Я покивал. Завтра все почитаю. Все-таки, что же в доме изменилось?
— Аня, мне мерещится или нет? Что-то у нас не так… А что именно, понять не могу.
— Ишь ты, заметил, — покачала головой Аня. — Я-то думала, что ты только завтра внимание обратишь.
— Почему завтра?
— Так днем увидишь, что внизу свежие бревна, от старых отличаются.
— В смысле? — не понял я, потом дошло. — Ты что, решила-таки дом отремонтировать?
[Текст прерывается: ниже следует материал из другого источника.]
(* ===== verification/LinkedList.v ===== *)
(** * The singly linked list of [unicorn/list.c]

    The nodes live in a store of their own (a finite map from addresses to
    nodes), so that the aliasing between [head], [tail] and the [next] fields
    is the one of the C code.  A read through a dangling or null pointer, like
    a callback that fails, makes an operation return [None]. *)

From S2P Require Import Prelude.

Abbreviation ptr := Z (only parsing).
Abbreviation NULL := 0 (only parsing).

Record list_item := ListItem { next : ptr; data : ptr }.

Section LinkedList.

(** The memory the [delete_fn] callback works on. *)
Context {W : Type}.

Record llist := LList {
  head : ptr;
  tail : ptr;
  delete_fn : option (ptr -> W -> option W);
  nodes : gmap ptr list_item
}.

(** [if (list->delete_fn) list->delete_fn(data)]. *)
Definition call_delete_fn (f : option (ptr -> W -> option W)) (d : ptr) (w : W) : option W :=
  match f with
  | Some f => f d w
  | None => Some w
  end.

(** [calloc] zeroes the structure. *)
Definition list_new : llist := LList NULL NULL None ∅.

Definition set_nodes (l : llist) (h : gmap ptr list_item) : llist :=
  LList (head l) (tail l) (delete_fn l) h.

Definition set_head (l : llist) (p : ptr) : llist :=
  LList p (tail l) (delete_fn l) (nodes l).

Definition set_tail (l : llist) (p : ptr) : llist :=
  LList (head l) p (delete_fn l) (nodes l).

(** [p->next = q] for a live node [p]. *)
Definition set_next (p q : ptr) (l : llist) : option llist :=
  it ← nodes l !! p; Some (set_nodes l (<[p := ListItem q (data it)]> (nodes l))).

(** The [while] loop of [list_clear]. *)
Fixpoint list_clear_loop (fuel : nat) (l : llist) (cur : ptr) (w : W) : option (llist * W) :=
  match fuel with
  | O => None
  | S fuel =>
      if cur =? NULL then Some (l, w) else
      it ← nodes l !! cur;
      w ← call_delete_fn (delete_fn l) (data it) w;
      list_clear_loop fuel (set_nodes l (delete cur (nodes l))) (next it) w
  end.

Definition list_clear (l : llist) (w : W) : option (llist * W) :=
  '(l, w) ← list_clear_loop (S (size (nodes l))) l (head l) w;
  Some (set_tail (set_head l NULL) NULL, w).

(** [m] is what [malloc] returns: null, or the address of a fresh node. *)
Definition list_insert (m : ptr) (l : llist) (d : ptr) : ptr * llist :=
  if m =? NULL then (NULL, l) else
  let l := set_nodes l (<[m := ListItem (head l) d]> (nodes l)) in
  let l := if tail l =? NULL then set_tail l m else l in
  (m, set_head l m).

Definition list_append (m : ptr) (l : llist) (d : ptr) : option (ptr * llist) :=
  if m =? NULL then Some (NULL, l) else
  let l := set_nodes l (<[m := ListItem NULL d]> (nodes l)) in
  l ← (if head l =? NULL then Some (set_head l m) else set_next (tail l) m l);
  Some (m, set_tail l m).

(** The [while] loop of [list_remove]. *)
Fixpoint list_remove_loop (fuel : nat) (l : llist) (d cur prev : ptr) (w : W) :
    option (bool * llist * W) :=
  match fuel with
  | O => None
  | S fuel =>
      if cur =? NULL then Some (false, l, w) else
      it ← nodes l !! cur;
      if data it =? d then
        l ← (if cur =? head l then Some (set_head l (next it)) else set_next prev (next it) l);
        let l := if cur =? tail l then set_tail l prev else l in
        w ← call_delete_fn (delete_fn l) (data it) w;
        Some (true, set_nodes l (delete cur (nodes l)), w)
      else list_remove_loop fuel l d (next it) cur w
  end.

Definition list_remove (l : llist) (d : ptr) (w : W) : option (bool * llist * W) :=
  if head l =? NULL then Some (false, l, w) else
  list_remove_loop (S (size (nodes l))) l d (head l) NULL w.

(** The [while] loop of [list_exists]. *)
Fixpoint list_exists_loop (fuel : nat) (l : llist) (d cur : ptr) : option bool :=
  match fuel with
  | O => None
  | S fuel =>
      if cur =? NULL then Some false else
      it ← nodes l !! cur;
      if data it =? d then Some true else list_exists_loop fuel l d (next it)
  end.

Definition list_exists (l : llist) (d : ptr) : option bool :=
  if head l =? NULL then Some false else
  list_exists_loop (S (size (nodes l))) l d (head l).

(** ** Representation predicate *)

(** The nodes [xs] (address and payload) form a chain from [p] to [q]. *)
Fixpoint lseg (h : gmap ptr list_item) (p : ptr) (xs : list (ptr * ptr)) (q : ptr) : Prop :=
  match xs with
  | [] => p = q
  | (a, d) :: xs => p = a /\ a <> NULL /\ exists n, h !! a = Some (ListItem n d) /\ lseg h n xs q
  end.

(** [l] holds exactly the nodes [xs], and [tail] is the address of the last. *)
Record wf (l : llist) (xs : list (ptr * ptr)) : Prop := {
  wf_chain : lseg (nodes l) (head l) xs NULL;
  wf_tail : tail l = default NULL (last xs.*1);
  wf_nodup : NoDup xs.*1;
  wf_dom : dom (nodes l) = list_to_set xs.*1
}.

(** [l] represents the sequence of payloads [ds]. *)
Definition repr (l : llist) (ds : list ptr) : Prop := exists xs, wf l xs /\ ds = xs.*2.

(** The first occurrence of [d] is removed. *)
Fixpoint remove_first (d : ptr) (ds : list ptr) : list ptr :=
  match ds with
  | [] => []
  | x :: ds => if x =? d then ds else x :: remove_first d ds
  end.

Lemma lseg_app h p xs ys q :
  lseg h p (xs ++ ys) q <-> exists m, lseg h p xs m /\ lseg h m ys q.
Proof.
  revert p. induction xs as [|[a d] xs IH]; intros p; simpl.
  - split; [eauto|]. by intros (m & -> & ?).
  - setoid_rewrite IH. naive_solver.
Qed.

(** A chain only depends on its own nodes. *)
Lemma lseg_frame h h' p xs q :
  (forall a, a ∈ xs.*1 -> h' !! a = h !! a) -> lseg h p xs q -> lseg h' p xs q.
Proof.
  revert p. induction xs as [|[a d] xs IH]; intros p Hf; [done|].
  intros (-> & Ha & n & Hn & Hs). split_and!; [done..|]. exists n. split.
  - rewrite Hf; [done|]. set_solver.
  - apply IH; [|done]. intros b Hb. apply Hf. set_solver.
Qed.

Lemma lseg_insert h p xs q a it :
  a ∉ xs.*1 -> lseg h p xs q -> lseg (<[a := it]> h) p xs q.
Proof. intros Ha. apply lseg_frame. intros b Hb. rewrite lookup_insert_ne; set_solver. Qed.

Lemma lseg_delete h p xs q a :
  a ∉ xs.*1 -> lseg h p xs q -> lseg (delete a h) p xs q.
Proof. intros Ha. apply lseg_frame. intros b Hb. rewrite lookup_delete_ne; set_solver. Qed.

Lemma lseg_head_null h xs : lseg h NULL xs NULL -> xs = [].
Proof. destruct xs as [|[a d] xs]; [done|]. by intros (-> & ? & _). Qed.

(** Redirecting the last node of a chain. *)
Lemma lseg_snoc_next h p xs a d q q' :
  NoDup (xs ++ [(a, d)]).*1 ->
  lseg h p (xs ++ [(a, d)]) q -> lseg (<[a := ListItem q' d]> h) p (xs ++ [(a, d)]) q'.
Proof.
  rewrite fmap_app, NoDup_app. intros (_ & Hd & _).
  rewrite !lseg_app. intros (m & Hs & -> & Ha & n & Hn & _).
  exists a. split.
  - apply lseg_insert; [|done]. intros Hin. by apply (Hd a Hin), list_elem_of_here.
  - split_and!; [done..|]. exists q'. by rewrite lookup_insert_eq.
Qed.

Lemma wf_size l xs : wf l xs -> size (nodes l) = length xs.
Proof.
  intros [_ _ Hnd Hdom]. rewrite <- (size_dom (nodes l)), Hdom.
  rewrite size_list_to_set by done. by rewrite length_fmap.
Qed.

Lemma wf_head_null l xs : wf l xs -> head l = NULL <-> xs = [].
Proof.
  intros [Hc _ _ _]. split.
  - intros H. rewrite H in Hc. by apply lseg_head_null in Hc.
  - by intros ->.
Qed.

Lemma wf_fresh l xs m : wf l xs -> nodes l !! m = None -> m ∉ xs.*1.
Proof. intros [_ _ _ Hd] Hm. rewrite <- (elem_of_list_to_set (C := gset Z)), <- Hd. by apply not_elem_of_dom. Qed.

Lemma list_new_wf : wf list_new [].
Proof. split; try done. by apply NoDup_nil. Qed.

(** ** Functional specifications *)

Lemma lseg_nonnull h p xs q a : lseg h p xs q -> a ∈ xs.*1 -> a <> NULL.
Proof.
  intros Hc ([b d] & -> & Hin)%list_elem_of_fmap.
  apply list_elem_of_split in Hin as (l1 & l2 & ->).
  by apply lseg_app in Hc as (? & _ & _ & ? & _).
Qed.

Lemma wf_tail_null l xs : wf l xs -> tail l = NULL <-> xs = [].
Proof.
  intros [Hc Ht _ _]. rewrite Ht. split; [|by intros ->].
  destruct (last xs.*1) as [t|] eqn:E; simpl; intros H.
  - by apply last_Some_elem_of, (lseg_nonnull _ _ _ _ _ Hc) in E.
  - by apply last_None, fmap_nil_inv in E.
Qed.

Lemma list_insert_null l d : list_insert NULL l d = (NULL, l).
Proof. done. Qed.

Lemma list_insert_wf l xs m d :
  wf l xs -> m <> NULL -> nodes l !! m = None ->
  exists l', list_insert m l d = (m, l') /\ wf l' ((m, d) :: xs) /\ delete_fn l' = delete_fn l.
Proof.
  intros Hwf Hm Hfr. pose proof (wf_fresh _ _ _ Hwf Hfr) as Hni.
  pose proof (wf_tail_null _ _ Hwf) as Htn.
  destruct Hwf as [Hc Ht Hnd Hdom].
  unfold list_insert. rewrite (proj2 (Z.eqb_neq m NULL) Hm); simpl.
  eexists; split_and!; [done| |by destruct (tail l =? NULL)].
  assert (Hn : nodes (if tail l =? NULL then set_tail (set_nodes l (<[m:=ListItem (head l) d]> (nodes l))) m
      else set_nodes l (<[m:=ListItem (head l) d]> (nodes l))) = <[m := ListItem (head l) d]> (nodes l))
    by (by destruct (tail l =? NULL)).
  split; simpl; rewrite ?Hn.
  - split_and!; [done..|]. exists (head l).
    rewrite lookup_insert_eq. split; [done|]. by apply lseg_insert.
  - destruct (tail l =? NULL) eqn:E; bool_to_prop; simpl.
    + by rewrite (proj1 Htn E).
    + rewrite Ht. destruct xs; [naive_solver|done].
  - by constructor.
  - by rewrite dom_insert_L, Hdom.
Qed.

Lemma list_append_wf l xs m d :
  wf l xs -> m <> NULL -> nodes l !! m = None ->
  exists l', list_append m l d = Some (m, l') /\ wf l' (xs ++ [(m, d)]) /\ delete_fn l' = delete_fn l.
Proof.
  intros Hwf Hm Hfr. pose proof (wf_fresh _ _ _ Hwf Hfr) as Hni.
  pose proof (wf_head_null _ _ Hwf) as Hhn. destruct Hwf as [Hc Ht Hnd Hdom].
  unfold list_append. rewrite (proj2 (Z.eqb_neq m NULL) Hm); simpl.
  destruct (head l =? NULL) eqn:E; bool_to_prop; simpl.
  - rewrite (proj1 Hhn E) in *. eexists; split_and!; [done| |done]. split; simpl.
    + split_and!; [done..|]. exists NULL. by rewrite lookup_insert_eq.
    + done.
    + apply NoDup_singleton.
    + rewrite dom_insert_L, Hdom. set_solver.
  - destruct xs as [|[t dt] ys _] using rev_ind; [naive_solver|].
    rewrite fmap_app in Ht. simpl in Ht. rewrite last_snoc in Ht. simpl in Ht.
    assert (t <> m) by set_solver.
    assert (Hc' := Hc). apply lseg_app in Hc' as (? & _ & -> & ? & n & Hn & _).
    unfold set_next; simpl. rewrite Ht, lookup_insert_ne, Hn by done. simpl.
    eexists; split_and!; [done| |done]. split; simpl.
    + apply lseg_app. exists m. split.
      * apply (lseg_snoc_next _ _ _ _ _ NULL); [done|]. by apply lseg_insert.
      * split_and!; [done..|]. exists NULL.
        rewrite lookup_insert_ne, lookup_insert_eq by done. done.
    + rewrite fmap_app. simpl. by rewrite last_snoc.
    + rewrite fmap_app. apply NoDup_app. split_and!; [done| |apply NoDup_singleton].
      intros a Ha Hin. set_solver.
    + rewrite dom_insert_lookup_L by (rewrite lookup_insert_ne by done; eauto).
      rewrite dom_insert_L, Hdom. rewrite (fmap_app _ (ys ++ _)). set_solver.
Qed.

Lemma list_exists_loop_spec l d xs cur fuel :
  lseg (nodes l) cur xs NULL -> (length xs < fuel)%nat ->
  list_exists_loop fuel l d cur = Some (bool_decide (d ∈ xs.*2)).
Proof.
  revert cur xs. induction fuel as [|fuel IH]; intros cur [|[a x] xs] Hc Hf; simpl in *;
    try lia.
  - by subst cur.
  - destruct Hc as (-> & Ha & n & Hn & Hc). apply Z.eqb_neq in Ha. rewrite Ha, Hn. simpl.
    destruct (x =? d) eqn:E; bool_to_prop.
    + subst. symmetry. f_equal. apply bool_decide_eq_true_2. set_solver.
    + rewrite (IH n xs) by (done || lia). f_equal. apply bool_decide_ext. set_solver.
Qed.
— Совсем немножко. Мы с Иваном Андреевичем говорили, он спросил — не нужно ли чего?
— А ты, стало быть, городского голову припахала к ремонту?
— Чего припахала-то сразу? — обиделась Анька. — Он спросил — я ответила. Ни о чем не просила. Сказала, что все хорошо, домик хороший, но надо бы венцы внизу поменять, крышу починить. А утром, я только печку собиралась топить, мужики пришли. Сказали, что их господин Милютин прислал. Бревна внизу осмотрели, на крышу слазили. Сказали — мол, все поднимем и заменим, даже мебель и вещи наши на всякий случай вынесли. Бревна новые привезли — хорошие, я проверяла, дом подняли — не знаю, какие-то штуки у них были, с винтами, они их по углам поставили. Старые бревна вытащили, кое-где камни в фундаменте поменяли, бревна на новые заменили, все на место поставили. Я-то думала — вагами поднимать будут, на неделю работы, не меньше, а они за два дня управились.
Теперь до меня дошло — что не так. Когда смотрел в окно, словно бы вид стал иным, и вид чуть дальше. Раз дом немного поднялся, так и окна стали на другом уровне.
Я слегка загрустил. Чего не люблю, так это «подарков».
— Ваня, ты чего-то такого не подумай, — забеспокоилась Анька. — Знаю, что ты такого не любишь, я к Ивану Андреевичу сбегала, узнала, сколько все стоит. Он деньги брать не хотел, но я ему объяснила, что Иван Александрович меня ругать станет, сорок рублей оставила, да еще и мужикам по два рубля дала.
От сердца немножко отлегло. Глупость, конечно, не взятку мне дали, но все равно — неприятно. Ну, если за все заплачено, вопрос снимается.
— Ты деньги из своих отдала? —поинтересовался я. Подошел к столу, в ящик которого складываю деньги и спросил: — Ань, сколько с меня? Рублей шестьдесят?
— Двадцать шесть рублей, — отозвалась Анна.
— Почему так мало? Сорок за сруб с работой, да еще мужикам?
— Так я поровну посчитала. С тебя половина и с меня половина. Ты мне и так постоянно талдычишь, что дом этот наш общий, но платил-то за него ты.
— Аня, но так нечестно. Я большой, обязан деньги зарабатывать, а ты еще маленькая. Да, я же тебе еще жалованье должен платить, не забыла?
— Ваня, а я ведь и обидеться могу, — слегка набычилась Аня. — Давай так — если деньги понадобятся, я тебе скажу, а нет — так не заикайся.
— Аня, да мне попросту неудобно. Ты по дому работаешь, готовишь… Понимаю, если бы ты у меня только прислугой была, вопросов нет. А ты вкалываешь, а я даже денег тебе не плачу.
— А разве так не бывает, чтобы брат и сестра в одном доме жили? Так разве сестра не станет работу по дому делать? Так что, младший братишка — помалкивай о деньгах. Деньги у нас стобой есть, а домик этот мы потом за четыреста тридцать рублей продадим. Даже и за четыреста сорок.
[1] Не исключено, что великий музыкант, который и на самом деле отличался рассеянностью, надписывая ноты вспомнил свою воспитанницу, которую звали Еленой.